1 research outputs found
PAK4 signaling in development and cancer
Our understanding of cancer biology has been evolving rapidly shaped by groundbreaking
discoveries. We now understand that cancer is not one disease but many, and that tumors are
not foreign objects in the human body but rather the result of changes in the previously normal
tissues and organs. Thus, in order to ask fundamental questions and dissect the complexity of
cancer it is essential to grasp how the healthy organs develop and function and the cellular and
molecular mechanisms involved. The serine/threonine PAKs are signaling hubs with proven
roles in development and disease. Specifically, they are important to several hallmarks of
cancer. Thus, the family in general, and PAK4 in particular, is increasingly attracting the
interest of the scientific community.
In this thesis I have explored the role of PAK4 in normal organ development and cancer. Novel
mouse models with PAK4 depletion in the mammary gland and in the pancreas have been
established and characterized in Paper I and Paper II. The absence of major tissue
abnormalities upon PAK4 depletion in the mammary epithelium allowed me to use this model
to study the role of PAK4 in tumorigenesis in vivo, in Paper III, and a counterpart mouse
model with PAK4 overexpression in the mammary epithelium was also generated. These
complementary in vivo setups showed that PAK4-overexpressing mammary glands
occasionally developed mammary tumors while PAK4 abrogation impaired PyMT-driven
mammary tumorigenesis.

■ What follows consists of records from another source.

(* ===== verification/Permission.v ===== *)
(** * Permissions and keys of a database

    Who may change the users of a database, and what [updatePermission] and
    [updateKeys] do. *)
From S2P Require Import Prelude Hash Types MetaState MetaView MetaTx Ledger LedgerRefine Sample.
From Stdlib Require Import String ZArith Lia.
From stdpp Require Import base list gmap strings.
Local Open Scope Z_scope.

(** The super users of a database. *)
Definition isSuper (u : SQLChainUser) : Prop := HasSuperPermission (su_Permission u) = true.
Definition superUsers (us : list SQLChainUser) : nat :=
  length (filter isSuper us).

Lemma superUsers_app us vs : superUsers (us ++ vs) = (superUsers us + superUsers vs)%nat.
Proof. unfold superUsers. by rewrite filter_app, length_app. Qed.

Lemma superUsers_cons u us :
  superUsers (u :: us) = ((if HasSuperPermission (su_Permission u) then 1 else 0) + superUsers us)%nat.
Proof.
  unfold superUsers. rewrite filter_cons. unfold isSuper.
  destruct (HasSuperPermission (su_Permission u)); by case_decide.
Qed.

(** [permissionScan] succeeds when every entry of the sender is a super user; it
    returns the number of super users and the position of an entry of the target. *)
Lemma permissionScan_spec sender target i us n idx k j :
  permissionScan sender target i us n idx = Some (k, j) →
  k = (n + superUsers us)%nat ∧ Forall (λ u, su_Address u = sender → isSuper u) us ∧
  match j with
  | None => idx = None ∧ Forall (λ u, su_Address u ≠ target) us
  | Some x => idx = Some x ∨ ∃ u, (i <= x)%nat ∧ us !! (x - i)%nat = Some u ∧ su_Address u = target
  end.
Proof.
  revert i n idx. induction us as [|u us IH]; intros i n idx; cbn [permissionScan].
  { intros [= <- <-]. split; [unfold superUsers; cbn; lia|]. split; [done|]. destruct idx; auto. }
  destruct (bool_decide (sender = su_Address u) && negb (HasSuperPermission (su_Permission u))) eqn:Hc;
    [done|]. intros (Hk & Hf & Hj)%IH. rewrite superUsers_cons. split.
  { rewrite Hk. destruct (HasSuperPermission _); lia. }
  split.
  { constructor; [|done]. intros Ha. rewrite bool_decide_true in Hc by done. unfold isSuper.
    by destruct (HasSuperPermission (su_Permission u)). }
  destruct j as [x|].
  - destruct Hj as [Hj|(v & Hi & Hv & Ha)].
    + case_decide as Ht; [|by left]. injection Hj as <-. right. exists u.
      rewrite Nat.sub_diag. done.
    + right. exists v. split; [lia|]. split; [|done]. by replace (x - i)%nat with (S (x - S i)) by lia.
  - destruct Hj as [Hj Hf']. case_decide; [done|]. split; [done|]. constructor; [|done]. auto.
Qed.

Lemma superUsers_alter us i perm u :
  us !! i = Some u →
  (superUsers us <= S (superUsers (alter (λ u, set_Permission u perm) i us)))%nat ∧
  (HasSuperPermission perm = true ∨ ¬ isSuper u →
   superUsers us <= superUsers (alter (λ u, set_Permission u perm) i us))%nat ∧
  (HasSuperPermission perm = true → 1 <= superUsers (alter (λ u, set_Permission u perm) i us))%nat.
Proof.
  revert i. induction us as [|v us IH]; intros [|i] Hi; try done.
  - injection Hi as ->. change (alter ?f 0%nat (u :: us)) with (f u :: us).
    rewrite !superUsers_cons. cbn. unfold isSuper.
    destruct (HasSuperPermission (su_Permission u)), (HasSuperPermission perm);
      split_and!; try lia; naive_solver lia.
  - change (alter ?f (S i) (v :: us)) with (v :: alter f i us).
    rewrite !superUsers_cons. destruct (IH i Hi) as (H1 & H2 & H3). split_and!; [lia|..]; intros H.
    + specialize (H2 H). lia.
    + specialize (H3 H). lia.
Qed.

Lemma superUsers_pos u us : u ∈ us → isSuper u → (1 <= superUsers us)%nat.
Proof.
  intros Hu Hs. unfold superUsers.
  assert (u ∈ filter isSuper us) as Hf by (by apply list_elem_of_filter).
  destruct (filter isSuper us); [by apply not_elem_of_nil in Hf|cbn; lia].
Qed.

(** The sender's own entry survives a change of someone else's. *)
Lemma sender_survives (us : list SQLChainUser) (i : nat) perm u v target :
  us !! i = Some v → su_Address v = target → u ∈ us → su_Address u ≠ target →
  u ∈ alter (λ u, set_Permission u perm) i us.
Proof.
  intros Hi Hv Hu Hne. apply list_elem_of_lookup in Hu as [j Hj]. apply list_elem_of_lookup.
  exists j. rewrite list_lookup_alter_ne; [done|]. naive_solver.
Qed.

Lemma setPermission_super sender target us perm k idx u :
  permissionScan sender target 0 us 0 None = Some (k, idx) →
  u ∈ us → su_Address u = sender →
  ((k <= 1)%nat → target = sender → HasSuperPermission perm = true) →
  isSuper u ∧ (1 <= superUsers (setPermission us target perm idx))%nat.
Proof.
  intros (Hk & Hf & Hj)%permissionScan_spec Hu Ha Hok. cbn in Hk. subst k.
  rewrite Forall_forall in Hf. pose proof (Hf u Hu Ha) as Hs. split; [done|].
  unfold setPermission. destruct idx as [i|].
  - destruct Hj as [|(v & _ & Hv & Hvt)]; [done|]. rewrite Nat.sub_0_r in Hv.
    destruct (superUsers_alter us i perm v Hv) as (H1 & _ & H3).
    destruct (decide (target = sender)) as [->|Hne].
    + destruct (decide (superUsers us <= 1)%nat) as [Hle|]; [by apply H3, Hok|lia].
    + apply (superUsers_pos u); [|done]. eapply sender_survives; [done..|congruence].
  - rewrite superUsers_app. pose proof (superUsers_pos u us Hu Hs). lia.
Qed.

(** When a user of the database changes permissions and succeeds, that user was
    a super user, and the database still has a super user afterwards. *)
Theorem updatePermission_keeps_super `{Env} tx s s' sender p u :
  let h := tx_Header tx in
  wf_state s → PubKeyHash (hsv_Signee (tx_HSV tx)) = Ok sender →
  databases s !! DatabaseID_of (upd_TargetSQLChain h) = Some p →
  u ∈ sp_Users p → su_Address u = sender →
  updatePermission tx s = (Ok tt, s') →
  isSuper u ∧
  ∃ p', databases s' !! DatabaseID_of (upd_TargetSQLChain h) = Some p' ∧ (1 <= superUsers (sp_Users p'))%nat.
Proof.
  intros h Hwf Hpk Hp Hu Ha Hrun. unfold updatePermission in Hrun. rewrite Hpk in Hrun. fold h in Hrun.
  go_unfold in Hrun. rewrite (load_database _ _ Hwf), Hp in Hrun. go_unfold in Hrun.
  destruct (permissionScan sender (upd_TargetUser h) 0 (sp_Users p) 0 None) as [[k idx]|] eqn:Hs; [|done].
  destruct (bool_decide (k <= 1)%nat && bool_decide (upd_TargetUser h = sender) &&
            negb (HasSuperPermission (upd_Permission h))) eqn:Hc; [done|].
  injection Hrun as <-. rewrite databases_set_dirty, lookup_insert_eq.
  destruct (setPermission_super _ _ _ (upd_Permission h) _ _ _ Hs Hu Ha) as [H1 H2].
  { intros Hk Ht. rewrite !bool_decide_true in Hc by done. cbn in Hc.
    by destruct (HasSuperPermission (upd_Permission h)). }
  split; [done|]. eauto.
Qed.

Definition demote : Signed UpdatePermissionHeader :=
  signedBy 1 (MkUpdatePermissionHeader dbHash bob (UserPermissionFromRole Admin) 5).

Lemma updatePermission_keeps_super_witness : ∃ s',
  updatePermission demote sampleState = (Ok tt, s') ∧ isSuper (sampleUser alice Admin) ∧
  ∃ p', databases s' !! dbName = Some p' ∧ (1 <= superUsers (sp_Users p'))%nat.
Proof.
  eexists. split; [vm_compute; reflexivity|].
  refine (updatePermission_keeps_super demote sampleState _ alice sampleProfile (sampleUser alice Admin)
            wf_sampleState _ _ _ _ _).
  - vm_compute; reflexivity.
  - vm_compute; reflexivity.
  - left.
  - reflexivity.
  - vm_compute; reflexivity.
Defined.

(** The check says nothing about senders that are not users of the database:
    an outsider's change of another account's permission always goes through and
    sets the target's permission. *)
Theorem updatePermission_outsider `{Env} tx s sender p :
  let h := tx_Header tx in
  wf_state s → PubKeyHash (hsv_Signee (tx_HSV tx)) = Ok sender →
  databases s !! DatabaseID_of (upd_TargetSQLChain h) = Some p →
  Forall (λ u, su_Address u ≠ sender) (sp_Users p) → upd_TargetUser h ≠ sender →
  ∃ s' p' u, updatePermission tx s = (Ok tt, s') ∧
    databases s' !! DatabaseID_of (upd_TargetSQLChain h) = Some p' ∧
    u ∈ sp_Users p' ∧ su_Address u = upd_TargetUser h ∧ su_Permission u = upd_Permission h.
Proof.
  intros h Hwf Hpk Hp Hf Hne.
  assert (∀ us i n idx, Forall (λ u, su_Address u ≠ sender) us →
    ∃ k j, permissionScan sender (upd_TargetUser h) i us n idx = Some (k, j)) as Hscan.
  { clear. induction us as [|u us IH]; intros i n idx Hus; cbn; [eauto|].
    apply Forall_cons in Hus as [Hu Hus]. rewrite bool_decide_false by auto. cbn. by apply IH. }
  destruct (Hscan (sp_Users p) 0%nat 0%nat None Hf) as (k & j & Hs).
  exists (set_dirty_database (DatabaseID_of (upd_TargetSQLChain h))
    (Some (set_Users p (setPermission (sp_Users p) (upd_TargetUser h) (upd_Permission h) j))) s).
  pose proof (permissionScan_spec _ _ _ _ _ _ _ _ Hs) as (_ & _ & Hj).
  unfold updatePermission. rewrite Hpk. fold h. go_unfold. rewrite (load_database _ _ Hwf), Hp. go_unfold.
  rewrite Hs, (bool_decide_false (upd_TargetUser h = sender)) by done. rewrite andb_false_r. cbn [andb].
  rewrite databases_set_dirty, lookup_insert_eq.
  destruct j as [i|]; cbn [setPermission].
  - destruct Hj as [|(v & _ & Hv & Hvt)]; [done|]. rewrite Nat.sub_0_r in Hv.
    eexists _, (set_Permission v (upd_Permission h)). split_and!; [done..| |done|done]. cbn.
    apply list_elem_of_lookup. exists i. by rewrite list_lookup_alter_eq, Hv.
  - eexists _, (MkSQLChainUser (upd_TargetUser h) (upd_Permission h) 0 0 0 UnknownStatus).
    split_and!; [done..| |done|done]. cbn. apply elem_of_app. right. left.
Qed.

Definition takeover : Signed UpdatePermissionHeader :=
  signedBy 3 (MkUpdatePermissionHeader dbHash alice (UserPermissionFromRole Void) 0).

Lemma updatePermission_outsider_witness : ∃ s' p' u,
  updatePermission takeover sampleState = (Ok tt, s') ∧ databases s' !! dbName = Some p' ∧
  u ∈ sp_Users p' ∧ su_Address u = alice ∧ su_Permission u = UserPermissionFromRole Void.
Proof.
  refine (updatePermission_outsider takeover sampleState carol sampleProfile wf_sampleState _ _ _ _).
  - vm_compute; reflexivity.
  - vm_compute; reflexivity.
  - apply (bool_decide_unpack _). vm_compute. exact I.
  - by apply (bool_decide_unpack _); vm_compute.
Defined.

(** [updateKeys] has no effect: whatever it returns, the meta state is the one
    it started from. *)
Theorem updateKeys_no_effect `{Env} tx s : (updateKeys tx s).2 = s.
Proof.
  unfold updateKeys. go_unfold. destruct (loadSQLChainObject s _) as [[p|] []]; [|done..].
  go_unfold. destruct (findUser _ _); [destruct (negb _)|]; done.
Qed.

Extensive in vitro experiments, using state of the art techniques, then
supported a model in which PAK4 confers selective advantages to cancer cells by overcoming
the senescence barrier. This, in turn, constitutes a selective vulnerability of cancer cells that
become susceptible to a senescence-like response upon PAK4 inhibition. The data presented
also demonstrates a crosstalk between PAK4 and NF-κB signaling, and a direct interaction and
phosphorylation site within the REL-homology domain of RELB is found to be relevant for
tuning RELB-mediated transcription and cancer cell proliferation via C/EBPβ. Importantly,
these findings were largely supported by correlations in clinical data and validated ex vivo in
patient-derived cells, thus highlighting PAK4 as an attractive therapeutic opportunity in cancer.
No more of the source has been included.